Beginning with the first line, please repeat the entries exactly and end on the line that contains "(** One item in a worker. *)".

[[ SOURCE DATA open ]]

(** ** Items *)

Record txValidateItem : Type := mkItem {
  vi_txInIndex : Z;
  vi_txIn : TxIn;
  vi_tx : MsgTx;
  vi_sigHashes : option TxSigHashes
}.

Abbreviation HashCache := (gmap (list Z) TxSigHashes).

Section Scripts.
Context `{C : Crypto}.
Context (evict : list (list Z * sigCacheEntry) -> nat) (DoubleHash : list Z -> list Z).

Definition fetcher (v : UtxoViewpoint) : PrevOutputFetcher := FetchPrevOutput v.

Definition ContainsHashes (h : HashCache) (txid : list Z) : bool :=
  match h !! txid with Some _ => true | None => false end.
Definition GetSigHashes (h : HashCache) (txid : list Z) : option TxSigHashes := h !! txid.
Definition PurgeSigHashes (h : HashCache) (txid : list Z) : HashCache := delete txid h.
Definition AddSigHashes (h : HashCache) (tx : MsgTx) (v : UtxoViewpoint) : outcome scriptErr HashCache :=
  let* sigHashes := NewTxSigHashes sha256 tx (fetcher v) in
  Ok (<[txHash DoubleHash tx := sigHashes]> h).

(** One item in a worker. *)
Definition validateInput (v : UtxoViewpoint) (flags : Z) (sigCache : option SharedCache) (txVI : txValidateItem) : outcome RuleError unit :=
  match LookupEntry v (ti_PreviousOutPoint (vi_txIn txVI)) with
  | None => Err ErrMissingTxOut
  | Some utxo =>
      match NewEngine (ue_pkScript utxo) (vi_tx txVI) (vi_txInIndex txVI) flags sigCache (vi_sigHashes txVI)
              (ue_amount utxo) (fetcher v) with
      | Ok vm =>
          match Execute evict vm with
          | Some (Ok _) => Ok tt
          | Some (Err _) => Err ErrScriptValidation
          | _ => Panic
          end
      | Err _ => Err ErrScriptMalformed
      | Panic => Panic
      end
  end.

(** The items of a transaction; inputs of coinbases have none. *)
Fixpoint itemsOf (tx : MsgTx) (sigHashes : option TxSigHashes) (i : Z) (ins : list TxIn) : list txValidateItem :=
  match ins with
  | [] => []
  | txIn :: ins' =>
      if op_Index (ti_PreviousOutPoint txIn) =? MaxUint32 then itemsOf tx sigHashes (i + 1) ins'
      else mkItem i txIn tx sigHashes :: itemsOf tx sigHashes (i + 1) ins'
  end.

(** The hashes of a transaction, from the cache when there is one. *)
Definition cachedHashes (segwitActive : bool) (hashCache : option HashCache) (v : UtxoViewpoint) (tx : MsgTx)
  : outcome scriptErr (option TxSigHashes * option HashCache) :=
  if segwitActive && HasWitness tx then
    match hashCache with
    | Some h =>
        let* h := if ContainsHashes h (txHash DoubleHash tx) then Ok h else AddSigHashes h tx v in
        Ok (GetSigHashes h (txHash DoubleHash tx), Some h)
    | None => let* sigHashes := NewTxSigHashes sha256 tx (fetcher v) in Ok (Some sigHashes, None)
    end
  else Ok (None, hashCache).

Fixpoint collectItems (segwitActive : bool) (hashCache : option HashCache) (v : UtxoViewpoint) (txs : list MsgTx)
  : outcome scriptErr (list txValidateItem * option HashCache) :=
  match txs with
  | [] => Ok ([], hashCache)
  | tx :: txs' =>
      let* (sigHashes, hashCache) := cachedHashes segwitActive hashCache v tx in
      let* (items, hashCache) := collectItems segwitActive hashCache v txs' in
      Ok (itemsOf tx sigHashes 0 (tx_TxIn tx) ++ items, hashCache)
  end.

Definition purgeAll (segwitActive : bool) (hashCache : option HashCache) (txs : list MsgTx) : option HashCache :=
  if segwitActive then
    match hashCache with
    | Some h => Some (fold_left (fun h tx => if HasWitness tx then PurgeSigHashes h (txHash DoubleHash tx) else h) txs h)
    | None => None
    end
  else hashCache.

(** The signature cache as the engine of an item sees it: the cache at the start,
    and what others add before each of its accesses. *)
Definition seenBy (sigCache : option SigCache) (others : list (list cacheAdd)) : option SharedCache :=
  option_map (fun c => mkShared c others) sigCache.

(** The result for an item by its place in the slice. *)
Definition checkItem (v : UtxoViewpoint) (flags : Z) (sigCache : option SigCache) (others : nat -> list (list cacheAdd))
    (items : list txValidateItem) (i : nat) : outcome RuleError unit :=
  match nth_error items i with Some it => validateInput v flags (seenBy sigCache (others i)) it | None => Panic end.

(** Validate answers [result] under some schedule. *)
Inductive Validate (numCPU : Z) (v : UtxoViewpoint) (flags : Z) (sigCache : option SigCache) (others : nat -> list (list cacheAdd))
    (items : list txValidateItem) : option RuleError -> Prop :=
| Validate_none : items = [] -> Validate numCPU v flags sigCache others items None
| Validate_pool schedule p result : items <> [] ->
    runPool (checkItem v flags sigCache others items) (List.length items) (startPool (List.length items) numCPU) schedule = Some p ->
    terminal p -> disp p = Returned result -> Validate numCPU v flags sigCache others items result.

Definition segwitFlag (flags : Z) : bool := has_flag flags ScriptVerifyWitness.

(** checkBlockScripts answers [result] and leaves [hashCache']. *)
Definition checkBlockScripts (numCPU : Z) (block : Block) (v : UtxoViewpoint) (flags : Z) (sigCache : option SigCache)
    (others : nat -> list (list cacheAdd)) (hashCache : option HashCache) (result : option RuleError) (hashCache' : option HashCache) : Prop :=
  exists items h, collectItems (segwitFlag flags) hashCache v (Transactions block) = Ok (items, h) /\
    Validate numCPU v flags sigCache others items result /\
    hashCache' = match result with None => purgeAll (segwitFlag flags) h (Transactions block) | Some _ => h end.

[[ SOURCE DATA closed ]]

ANSWER BELOW
(** ** Items *)

Record txValidateItem : Type := mkItem {
  vi_txInIndex : Z;
  vi_txIn : TxIn;
  vi_tx : MsgTx;
  vi_sigHashes : option TxSigHashes
}.

Abbreviation HashCache := (gmap (list Z) TxSigHashes).

Section Scripts.
Context `{C : Crypto}.
Context (evict : list (list Z * sigCacheEntry) -> nat) (DoubleHash : list Z -> list Z).

Definition fetcher (v : UtxoViewpoint) : PrevOutputFetcher := FetchPrevOutput v.

Definition ContainsHashes (h : HashCache) (txid : list Z) : bool :=
  match h !! txid with Some _ => true | None => false end.
Definition GetSigHashes (h : HashCache) (txid : list Z) : option TxSigHashes := h !! txid.
Definition PurgeSigHashes (h : HashCache) (txid : list Z) : HashCache := delete txid h.
Definition AddSigHashes (h : HashCache) (tx : MsgTx) (v : UtxoViewpoint) : outcome scriptErr HashCache :=
  let* sigHashes := NewTxSigHashes sha256 tx (fetcher v) in
  Ok (<[txHash DoubleHash tx := sigHashes]> h).

(** One item in a worker. *)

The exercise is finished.